## WORK INSTRUCTIONS
If a line comes after the one containing "- intros Heq.", leave it out; copy every line before it, and that line too, exactly as written, starting from the first line of the entries.

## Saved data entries
***
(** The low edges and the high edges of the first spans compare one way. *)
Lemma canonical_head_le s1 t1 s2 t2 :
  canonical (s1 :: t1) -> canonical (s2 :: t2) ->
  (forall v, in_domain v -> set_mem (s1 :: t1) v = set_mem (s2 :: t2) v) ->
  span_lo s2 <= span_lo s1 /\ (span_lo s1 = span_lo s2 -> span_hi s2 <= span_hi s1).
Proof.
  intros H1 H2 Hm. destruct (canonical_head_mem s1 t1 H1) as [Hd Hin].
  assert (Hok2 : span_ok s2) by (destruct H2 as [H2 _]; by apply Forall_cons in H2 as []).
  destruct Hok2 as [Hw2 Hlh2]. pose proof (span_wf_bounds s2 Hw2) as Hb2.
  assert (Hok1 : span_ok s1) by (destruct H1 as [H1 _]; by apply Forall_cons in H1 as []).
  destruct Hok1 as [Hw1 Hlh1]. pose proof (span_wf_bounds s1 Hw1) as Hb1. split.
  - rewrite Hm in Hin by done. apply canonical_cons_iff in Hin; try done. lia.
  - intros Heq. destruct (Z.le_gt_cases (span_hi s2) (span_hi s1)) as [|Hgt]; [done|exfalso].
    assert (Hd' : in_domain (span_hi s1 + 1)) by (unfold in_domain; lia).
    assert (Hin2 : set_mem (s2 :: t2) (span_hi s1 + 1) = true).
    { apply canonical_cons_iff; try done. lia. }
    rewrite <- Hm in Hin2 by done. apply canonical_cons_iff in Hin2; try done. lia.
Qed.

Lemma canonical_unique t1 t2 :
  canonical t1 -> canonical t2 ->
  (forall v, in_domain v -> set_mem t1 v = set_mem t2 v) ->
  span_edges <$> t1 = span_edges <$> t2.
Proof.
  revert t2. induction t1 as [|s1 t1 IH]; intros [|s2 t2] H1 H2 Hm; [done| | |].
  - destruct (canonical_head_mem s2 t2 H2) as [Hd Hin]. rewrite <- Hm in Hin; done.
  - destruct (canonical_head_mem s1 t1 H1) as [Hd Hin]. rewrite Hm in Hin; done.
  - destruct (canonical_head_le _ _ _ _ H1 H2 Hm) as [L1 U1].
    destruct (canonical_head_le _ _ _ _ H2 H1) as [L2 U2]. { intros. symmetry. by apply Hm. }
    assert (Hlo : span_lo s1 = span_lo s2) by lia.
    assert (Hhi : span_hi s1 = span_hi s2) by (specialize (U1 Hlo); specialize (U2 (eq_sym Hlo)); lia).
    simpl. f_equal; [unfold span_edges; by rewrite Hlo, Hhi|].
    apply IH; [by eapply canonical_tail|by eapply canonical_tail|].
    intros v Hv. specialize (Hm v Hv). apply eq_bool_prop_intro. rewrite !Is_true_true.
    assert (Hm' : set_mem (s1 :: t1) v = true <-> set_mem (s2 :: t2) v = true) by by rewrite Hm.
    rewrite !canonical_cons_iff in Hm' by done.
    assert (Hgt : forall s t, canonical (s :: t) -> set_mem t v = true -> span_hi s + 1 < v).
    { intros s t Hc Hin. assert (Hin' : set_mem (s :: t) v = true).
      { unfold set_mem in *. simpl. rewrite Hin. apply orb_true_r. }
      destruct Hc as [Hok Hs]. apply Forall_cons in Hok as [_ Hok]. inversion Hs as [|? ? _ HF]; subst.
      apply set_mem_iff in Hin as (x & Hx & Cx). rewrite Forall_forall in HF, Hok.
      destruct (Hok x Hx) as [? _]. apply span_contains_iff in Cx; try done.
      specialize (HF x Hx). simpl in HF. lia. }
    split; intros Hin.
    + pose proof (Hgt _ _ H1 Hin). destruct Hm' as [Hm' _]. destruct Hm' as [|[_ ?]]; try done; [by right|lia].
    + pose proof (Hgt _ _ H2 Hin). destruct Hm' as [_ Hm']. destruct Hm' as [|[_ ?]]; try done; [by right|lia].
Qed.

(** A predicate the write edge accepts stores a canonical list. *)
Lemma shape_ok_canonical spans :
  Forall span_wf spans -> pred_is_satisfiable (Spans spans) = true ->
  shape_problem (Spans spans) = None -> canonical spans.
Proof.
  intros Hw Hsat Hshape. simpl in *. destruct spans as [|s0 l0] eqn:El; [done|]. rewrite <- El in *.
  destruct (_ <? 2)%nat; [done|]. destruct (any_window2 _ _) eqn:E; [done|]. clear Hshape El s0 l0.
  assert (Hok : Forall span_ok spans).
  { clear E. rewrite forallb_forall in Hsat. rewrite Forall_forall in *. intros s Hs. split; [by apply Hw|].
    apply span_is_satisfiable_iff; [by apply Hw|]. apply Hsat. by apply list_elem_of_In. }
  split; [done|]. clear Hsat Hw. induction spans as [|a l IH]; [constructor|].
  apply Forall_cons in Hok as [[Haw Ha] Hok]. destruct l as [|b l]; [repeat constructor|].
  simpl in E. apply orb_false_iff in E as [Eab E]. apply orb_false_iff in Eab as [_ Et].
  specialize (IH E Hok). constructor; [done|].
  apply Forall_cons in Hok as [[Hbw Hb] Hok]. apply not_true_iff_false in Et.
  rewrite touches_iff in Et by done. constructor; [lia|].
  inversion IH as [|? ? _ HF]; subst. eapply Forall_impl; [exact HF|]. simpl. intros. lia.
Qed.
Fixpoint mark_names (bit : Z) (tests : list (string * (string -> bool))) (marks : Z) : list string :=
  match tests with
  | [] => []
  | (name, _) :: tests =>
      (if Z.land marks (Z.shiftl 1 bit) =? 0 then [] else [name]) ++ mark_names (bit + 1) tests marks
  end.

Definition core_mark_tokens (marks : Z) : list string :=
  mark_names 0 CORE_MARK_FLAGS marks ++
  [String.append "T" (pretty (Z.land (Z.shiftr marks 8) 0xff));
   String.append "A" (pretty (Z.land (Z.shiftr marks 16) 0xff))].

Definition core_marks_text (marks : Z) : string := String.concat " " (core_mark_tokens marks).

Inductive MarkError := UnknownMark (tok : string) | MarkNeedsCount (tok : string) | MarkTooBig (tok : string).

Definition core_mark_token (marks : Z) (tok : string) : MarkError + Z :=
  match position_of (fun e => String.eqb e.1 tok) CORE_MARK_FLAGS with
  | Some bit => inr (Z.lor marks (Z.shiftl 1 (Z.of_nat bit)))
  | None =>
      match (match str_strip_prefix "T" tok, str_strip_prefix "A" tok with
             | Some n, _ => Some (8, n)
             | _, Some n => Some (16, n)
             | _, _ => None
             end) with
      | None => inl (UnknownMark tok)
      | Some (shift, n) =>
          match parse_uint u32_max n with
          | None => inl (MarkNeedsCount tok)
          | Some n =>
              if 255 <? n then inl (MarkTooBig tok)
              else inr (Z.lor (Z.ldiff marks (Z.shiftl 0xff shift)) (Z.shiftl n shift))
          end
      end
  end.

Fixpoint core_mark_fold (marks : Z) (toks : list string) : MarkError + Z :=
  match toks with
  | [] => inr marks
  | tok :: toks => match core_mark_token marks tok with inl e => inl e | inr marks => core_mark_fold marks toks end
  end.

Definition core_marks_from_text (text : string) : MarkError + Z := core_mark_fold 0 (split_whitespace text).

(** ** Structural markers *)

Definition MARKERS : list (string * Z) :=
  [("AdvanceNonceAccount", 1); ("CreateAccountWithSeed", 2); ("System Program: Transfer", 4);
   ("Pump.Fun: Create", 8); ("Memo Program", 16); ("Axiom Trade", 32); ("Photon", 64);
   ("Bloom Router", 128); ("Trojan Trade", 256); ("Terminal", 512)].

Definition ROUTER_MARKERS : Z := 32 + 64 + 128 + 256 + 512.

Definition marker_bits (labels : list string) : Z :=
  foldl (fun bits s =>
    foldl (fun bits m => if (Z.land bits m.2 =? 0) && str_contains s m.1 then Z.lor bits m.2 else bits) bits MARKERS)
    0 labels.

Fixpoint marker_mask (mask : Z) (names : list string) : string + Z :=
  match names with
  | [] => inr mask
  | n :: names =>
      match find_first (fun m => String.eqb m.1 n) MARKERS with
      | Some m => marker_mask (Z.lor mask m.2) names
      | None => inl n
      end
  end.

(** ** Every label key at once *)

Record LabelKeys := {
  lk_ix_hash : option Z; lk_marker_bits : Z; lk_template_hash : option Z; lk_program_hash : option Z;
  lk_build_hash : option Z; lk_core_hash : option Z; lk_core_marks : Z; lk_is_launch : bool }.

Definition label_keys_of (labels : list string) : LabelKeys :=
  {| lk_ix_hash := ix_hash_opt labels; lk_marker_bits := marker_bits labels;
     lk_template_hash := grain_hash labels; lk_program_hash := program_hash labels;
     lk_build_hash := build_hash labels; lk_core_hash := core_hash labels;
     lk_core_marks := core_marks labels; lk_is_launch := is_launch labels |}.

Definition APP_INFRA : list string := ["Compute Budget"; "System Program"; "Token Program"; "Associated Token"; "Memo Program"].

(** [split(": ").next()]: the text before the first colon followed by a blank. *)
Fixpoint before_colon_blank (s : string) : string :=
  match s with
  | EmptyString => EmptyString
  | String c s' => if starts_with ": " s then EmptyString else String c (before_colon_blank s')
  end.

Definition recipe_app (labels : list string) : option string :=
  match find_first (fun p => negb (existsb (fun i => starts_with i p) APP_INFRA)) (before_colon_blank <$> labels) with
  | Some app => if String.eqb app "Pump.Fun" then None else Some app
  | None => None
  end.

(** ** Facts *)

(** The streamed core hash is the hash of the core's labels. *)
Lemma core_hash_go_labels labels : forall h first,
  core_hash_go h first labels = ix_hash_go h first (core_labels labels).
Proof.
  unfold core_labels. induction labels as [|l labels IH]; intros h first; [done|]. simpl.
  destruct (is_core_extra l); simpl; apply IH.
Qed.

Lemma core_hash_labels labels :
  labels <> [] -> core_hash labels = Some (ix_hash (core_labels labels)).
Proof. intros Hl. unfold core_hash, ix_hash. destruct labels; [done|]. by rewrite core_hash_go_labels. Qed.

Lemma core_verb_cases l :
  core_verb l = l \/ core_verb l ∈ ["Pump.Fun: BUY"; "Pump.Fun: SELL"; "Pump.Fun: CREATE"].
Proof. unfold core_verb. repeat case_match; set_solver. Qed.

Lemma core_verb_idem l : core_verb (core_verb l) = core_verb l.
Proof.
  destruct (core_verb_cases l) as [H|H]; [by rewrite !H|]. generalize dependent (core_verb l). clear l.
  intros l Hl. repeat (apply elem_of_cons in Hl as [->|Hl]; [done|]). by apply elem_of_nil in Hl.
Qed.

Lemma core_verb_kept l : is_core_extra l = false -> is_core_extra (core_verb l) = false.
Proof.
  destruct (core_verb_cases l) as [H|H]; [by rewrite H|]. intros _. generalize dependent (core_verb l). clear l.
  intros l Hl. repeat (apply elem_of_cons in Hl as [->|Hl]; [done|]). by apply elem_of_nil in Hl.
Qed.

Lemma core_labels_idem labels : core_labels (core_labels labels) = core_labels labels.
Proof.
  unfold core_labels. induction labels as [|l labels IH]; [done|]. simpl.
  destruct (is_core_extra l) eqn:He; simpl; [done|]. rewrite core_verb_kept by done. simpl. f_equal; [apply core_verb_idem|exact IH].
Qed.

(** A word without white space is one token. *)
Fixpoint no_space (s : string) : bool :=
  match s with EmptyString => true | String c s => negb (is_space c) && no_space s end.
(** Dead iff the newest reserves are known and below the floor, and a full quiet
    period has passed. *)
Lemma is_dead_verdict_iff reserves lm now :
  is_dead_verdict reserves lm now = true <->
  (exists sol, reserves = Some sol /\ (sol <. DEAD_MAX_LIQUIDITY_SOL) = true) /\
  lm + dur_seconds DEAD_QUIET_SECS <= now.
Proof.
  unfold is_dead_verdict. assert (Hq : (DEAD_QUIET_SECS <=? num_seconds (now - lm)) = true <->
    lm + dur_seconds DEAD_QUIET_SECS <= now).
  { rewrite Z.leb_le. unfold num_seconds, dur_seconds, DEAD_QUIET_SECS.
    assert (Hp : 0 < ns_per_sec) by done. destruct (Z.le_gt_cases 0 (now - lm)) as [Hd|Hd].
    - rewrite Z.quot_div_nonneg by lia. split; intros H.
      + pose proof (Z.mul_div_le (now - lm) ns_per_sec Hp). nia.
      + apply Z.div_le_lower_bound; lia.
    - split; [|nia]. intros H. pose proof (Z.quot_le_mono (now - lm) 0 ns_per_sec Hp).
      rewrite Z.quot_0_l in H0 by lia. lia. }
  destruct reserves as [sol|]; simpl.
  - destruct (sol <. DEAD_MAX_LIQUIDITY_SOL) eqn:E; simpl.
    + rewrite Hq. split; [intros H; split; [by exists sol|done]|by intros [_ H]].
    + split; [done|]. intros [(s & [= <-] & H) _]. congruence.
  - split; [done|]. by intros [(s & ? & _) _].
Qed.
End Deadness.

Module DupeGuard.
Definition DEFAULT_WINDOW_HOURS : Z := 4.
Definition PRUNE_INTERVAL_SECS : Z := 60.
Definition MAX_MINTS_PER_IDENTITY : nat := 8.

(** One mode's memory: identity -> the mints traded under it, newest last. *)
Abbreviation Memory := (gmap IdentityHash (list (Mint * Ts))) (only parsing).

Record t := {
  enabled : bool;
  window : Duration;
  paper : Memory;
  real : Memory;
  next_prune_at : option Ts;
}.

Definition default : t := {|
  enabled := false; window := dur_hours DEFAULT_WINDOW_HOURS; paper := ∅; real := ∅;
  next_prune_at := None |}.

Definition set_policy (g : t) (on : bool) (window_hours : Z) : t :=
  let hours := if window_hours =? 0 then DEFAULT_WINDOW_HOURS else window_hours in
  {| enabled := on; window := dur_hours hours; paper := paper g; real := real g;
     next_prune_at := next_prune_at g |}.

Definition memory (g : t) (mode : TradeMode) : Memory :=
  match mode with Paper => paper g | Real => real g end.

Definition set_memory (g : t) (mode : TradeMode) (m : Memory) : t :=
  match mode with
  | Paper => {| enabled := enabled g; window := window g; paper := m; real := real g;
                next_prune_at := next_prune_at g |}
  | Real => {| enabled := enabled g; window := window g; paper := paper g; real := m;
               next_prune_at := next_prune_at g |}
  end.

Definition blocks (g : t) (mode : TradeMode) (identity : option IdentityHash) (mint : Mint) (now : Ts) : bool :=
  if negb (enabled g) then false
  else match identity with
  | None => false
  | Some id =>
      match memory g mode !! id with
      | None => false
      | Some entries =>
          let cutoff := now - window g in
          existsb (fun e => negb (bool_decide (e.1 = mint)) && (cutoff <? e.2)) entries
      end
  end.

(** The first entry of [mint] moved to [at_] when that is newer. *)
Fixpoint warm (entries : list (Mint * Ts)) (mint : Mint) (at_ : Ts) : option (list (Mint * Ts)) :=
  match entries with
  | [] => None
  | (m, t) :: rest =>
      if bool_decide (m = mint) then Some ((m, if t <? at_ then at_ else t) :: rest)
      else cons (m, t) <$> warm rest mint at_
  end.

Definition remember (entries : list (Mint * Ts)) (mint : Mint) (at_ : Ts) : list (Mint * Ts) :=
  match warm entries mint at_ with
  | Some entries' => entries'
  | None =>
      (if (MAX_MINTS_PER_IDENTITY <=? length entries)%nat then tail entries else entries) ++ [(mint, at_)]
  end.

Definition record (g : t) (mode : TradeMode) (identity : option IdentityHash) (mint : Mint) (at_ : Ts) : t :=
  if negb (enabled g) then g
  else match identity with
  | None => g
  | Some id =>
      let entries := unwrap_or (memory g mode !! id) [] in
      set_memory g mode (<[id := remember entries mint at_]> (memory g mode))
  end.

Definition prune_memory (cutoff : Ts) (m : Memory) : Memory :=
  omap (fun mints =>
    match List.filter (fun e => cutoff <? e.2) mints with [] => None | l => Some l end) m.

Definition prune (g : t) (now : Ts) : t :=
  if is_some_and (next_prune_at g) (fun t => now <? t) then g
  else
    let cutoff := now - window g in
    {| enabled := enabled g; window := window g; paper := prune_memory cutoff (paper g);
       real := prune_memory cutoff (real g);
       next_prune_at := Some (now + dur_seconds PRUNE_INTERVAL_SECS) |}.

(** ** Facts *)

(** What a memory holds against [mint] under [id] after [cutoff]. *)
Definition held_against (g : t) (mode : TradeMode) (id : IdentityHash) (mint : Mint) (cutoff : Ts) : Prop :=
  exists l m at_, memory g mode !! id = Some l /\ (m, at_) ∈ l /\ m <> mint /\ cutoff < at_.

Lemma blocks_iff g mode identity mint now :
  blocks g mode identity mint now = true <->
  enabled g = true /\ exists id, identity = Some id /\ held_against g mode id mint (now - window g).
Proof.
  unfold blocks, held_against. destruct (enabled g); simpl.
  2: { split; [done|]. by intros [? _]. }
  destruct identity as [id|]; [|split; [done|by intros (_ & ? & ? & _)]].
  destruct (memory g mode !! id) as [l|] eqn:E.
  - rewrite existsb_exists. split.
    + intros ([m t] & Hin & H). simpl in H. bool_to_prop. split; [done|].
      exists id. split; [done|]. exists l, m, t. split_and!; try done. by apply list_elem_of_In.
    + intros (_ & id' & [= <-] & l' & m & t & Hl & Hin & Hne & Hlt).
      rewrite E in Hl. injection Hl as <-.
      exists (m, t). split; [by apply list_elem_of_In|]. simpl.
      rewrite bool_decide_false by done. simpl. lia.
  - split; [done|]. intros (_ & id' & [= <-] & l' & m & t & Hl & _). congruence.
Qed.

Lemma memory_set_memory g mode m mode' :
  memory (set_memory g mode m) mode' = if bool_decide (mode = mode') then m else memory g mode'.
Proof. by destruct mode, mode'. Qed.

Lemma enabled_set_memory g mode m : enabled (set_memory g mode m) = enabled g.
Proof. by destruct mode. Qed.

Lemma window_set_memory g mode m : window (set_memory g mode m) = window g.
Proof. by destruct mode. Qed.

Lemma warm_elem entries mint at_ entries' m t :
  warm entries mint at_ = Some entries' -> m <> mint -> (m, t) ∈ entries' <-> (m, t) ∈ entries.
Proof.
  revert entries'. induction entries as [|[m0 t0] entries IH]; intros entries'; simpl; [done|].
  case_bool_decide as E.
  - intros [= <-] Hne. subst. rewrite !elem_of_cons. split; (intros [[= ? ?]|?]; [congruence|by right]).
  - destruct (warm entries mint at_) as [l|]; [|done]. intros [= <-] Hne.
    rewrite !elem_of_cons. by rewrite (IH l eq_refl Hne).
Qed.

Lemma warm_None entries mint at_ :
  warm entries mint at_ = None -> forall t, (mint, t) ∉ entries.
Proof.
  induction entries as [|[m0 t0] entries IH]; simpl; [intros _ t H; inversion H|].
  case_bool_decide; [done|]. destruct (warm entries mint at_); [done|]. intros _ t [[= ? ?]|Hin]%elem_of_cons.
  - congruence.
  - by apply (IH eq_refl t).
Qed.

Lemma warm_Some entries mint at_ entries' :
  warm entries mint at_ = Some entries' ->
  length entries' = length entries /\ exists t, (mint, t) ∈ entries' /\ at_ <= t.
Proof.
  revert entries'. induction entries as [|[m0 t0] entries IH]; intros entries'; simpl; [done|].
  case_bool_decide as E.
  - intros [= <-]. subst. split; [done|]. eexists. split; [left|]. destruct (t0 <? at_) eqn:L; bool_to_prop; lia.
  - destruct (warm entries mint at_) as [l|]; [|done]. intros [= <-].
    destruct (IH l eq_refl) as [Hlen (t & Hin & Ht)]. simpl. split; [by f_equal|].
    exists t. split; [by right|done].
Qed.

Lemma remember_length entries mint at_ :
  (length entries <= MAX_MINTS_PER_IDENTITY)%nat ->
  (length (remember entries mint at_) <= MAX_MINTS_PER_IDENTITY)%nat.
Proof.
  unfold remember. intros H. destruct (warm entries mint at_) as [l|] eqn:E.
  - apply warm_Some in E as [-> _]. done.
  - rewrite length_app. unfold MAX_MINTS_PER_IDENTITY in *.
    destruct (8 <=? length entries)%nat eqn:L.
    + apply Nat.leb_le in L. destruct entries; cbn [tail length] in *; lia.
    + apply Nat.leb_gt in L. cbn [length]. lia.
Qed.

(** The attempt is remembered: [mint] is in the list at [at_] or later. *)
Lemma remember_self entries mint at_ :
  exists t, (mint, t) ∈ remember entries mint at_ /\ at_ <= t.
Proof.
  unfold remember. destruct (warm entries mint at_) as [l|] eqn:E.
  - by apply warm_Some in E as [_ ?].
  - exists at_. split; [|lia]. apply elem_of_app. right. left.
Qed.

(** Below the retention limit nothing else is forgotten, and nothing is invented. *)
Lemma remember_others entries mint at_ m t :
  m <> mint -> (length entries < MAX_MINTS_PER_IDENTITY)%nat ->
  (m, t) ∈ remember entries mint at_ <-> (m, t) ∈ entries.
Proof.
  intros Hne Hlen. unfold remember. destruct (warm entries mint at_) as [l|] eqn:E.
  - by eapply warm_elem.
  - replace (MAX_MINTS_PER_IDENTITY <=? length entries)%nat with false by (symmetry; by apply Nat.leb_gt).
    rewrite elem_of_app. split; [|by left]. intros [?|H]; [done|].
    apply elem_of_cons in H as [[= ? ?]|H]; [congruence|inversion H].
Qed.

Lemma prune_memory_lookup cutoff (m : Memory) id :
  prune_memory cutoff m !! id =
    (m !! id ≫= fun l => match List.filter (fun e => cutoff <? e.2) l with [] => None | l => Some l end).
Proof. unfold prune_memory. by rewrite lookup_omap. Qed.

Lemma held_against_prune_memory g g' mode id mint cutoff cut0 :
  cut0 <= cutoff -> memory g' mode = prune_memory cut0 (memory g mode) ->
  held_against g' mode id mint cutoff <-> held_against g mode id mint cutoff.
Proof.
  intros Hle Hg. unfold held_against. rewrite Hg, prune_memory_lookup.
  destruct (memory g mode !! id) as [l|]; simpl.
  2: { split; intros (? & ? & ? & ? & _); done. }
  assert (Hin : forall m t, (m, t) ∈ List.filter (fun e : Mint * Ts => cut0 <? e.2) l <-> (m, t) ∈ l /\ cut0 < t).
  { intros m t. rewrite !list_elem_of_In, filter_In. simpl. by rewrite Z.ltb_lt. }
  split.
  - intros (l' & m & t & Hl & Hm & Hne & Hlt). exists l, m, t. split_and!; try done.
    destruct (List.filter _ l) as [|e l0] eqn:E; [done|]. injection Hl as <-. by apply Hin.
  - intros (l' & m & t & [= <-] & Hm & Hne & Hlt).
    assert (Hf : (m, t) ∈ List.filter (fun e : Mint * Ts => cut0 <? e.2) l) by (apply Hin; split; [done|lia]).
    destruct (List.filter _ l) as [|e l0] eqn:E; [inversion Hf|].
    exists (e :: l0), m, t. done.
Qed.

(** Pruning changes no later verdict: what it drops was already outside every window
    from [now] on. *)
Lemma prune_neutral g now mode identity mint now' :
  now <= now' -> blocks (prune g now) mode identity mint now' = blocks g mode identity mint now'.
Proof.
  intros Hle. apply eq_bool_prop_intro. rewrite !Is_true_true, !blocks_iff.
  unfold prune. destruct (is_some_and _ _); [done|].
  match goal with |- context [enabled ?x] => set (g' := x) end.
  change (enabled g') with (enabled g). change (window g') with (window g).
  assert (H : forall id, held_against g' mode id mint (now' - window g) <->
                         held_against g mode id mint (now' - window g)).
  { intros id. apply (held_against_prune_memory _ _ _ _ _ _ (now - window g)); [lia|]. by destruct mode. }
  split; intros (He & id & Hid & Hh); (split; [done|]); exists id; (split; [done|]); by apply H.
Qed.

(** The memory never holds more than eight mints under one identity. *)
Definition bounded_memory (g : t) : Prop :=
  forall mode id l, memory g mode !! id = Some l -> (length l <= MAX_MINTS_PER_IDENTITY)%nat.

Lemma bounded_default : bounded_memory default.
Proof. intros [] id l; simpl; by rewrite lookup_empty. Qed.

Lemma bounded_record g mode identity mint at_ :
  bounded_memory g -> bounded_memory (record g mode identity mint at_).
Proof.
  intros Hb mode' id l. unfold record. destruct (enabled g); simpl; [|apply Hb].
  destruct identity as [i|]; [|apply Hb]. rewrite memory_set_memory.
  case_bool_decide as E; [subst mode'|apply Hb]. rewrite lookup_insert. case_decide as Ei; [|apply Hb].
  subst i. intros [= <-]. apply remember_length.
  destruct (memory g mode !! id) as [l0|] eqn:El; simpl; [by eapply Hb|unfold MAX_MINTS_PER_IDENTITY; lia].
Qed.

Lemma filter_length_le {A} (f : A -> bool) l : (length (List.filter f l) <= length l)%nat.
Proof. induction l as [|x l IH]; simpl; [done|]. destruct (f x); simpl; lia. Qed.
***
## TASK SOLUTION
(** The low edges and the high edges of the first spans compare one way. *)
Lemma canonical_head_le s1 t1 s2 t2 :
  canonical (s1 :: t1) -> canonical (s2 :: t2) ->
  (forall v, in_domain v -> set_mem (s1 :: t1) v = set_mem (s2 :: t2) v) ->
  span_lo s2 <= span_lo s1 /\ (span_lo s1 = span_lo s2 -> span_hi s2 <= span_hi s1).
Proof.
  intros H1 H2 Hm. destruct (canonical_head_mem s1 t1 H1) as [Hd Hin].
  assert (Hok2 : span_ok s2) by (destruct H2 as [H2 _]; by apply Forall_cons in H2 as []).
  destruct Hok2 as [Hw2 Hlh2]. pose proof (span_wf_bounds s2 Hw2) as Hb2.
  assert (Hok1 : span_ok s1) by (destruct H1 as [H1 _]; by apply Forall_cons in H1 as []).
  destruct Hok1 as [Hw1 Hlh1]. pose proof (span_wf_bounds s1 Hw1) as Hb1. split.
  - rewrite Hm in Hin by done. apply canonical_cons_iff in Hin; try done. lia.
  - intros Heq. destruct (Z.le_gt_cases (span_hi s2) (span_hi s1)) as [|Hgt]; [done|exfalso].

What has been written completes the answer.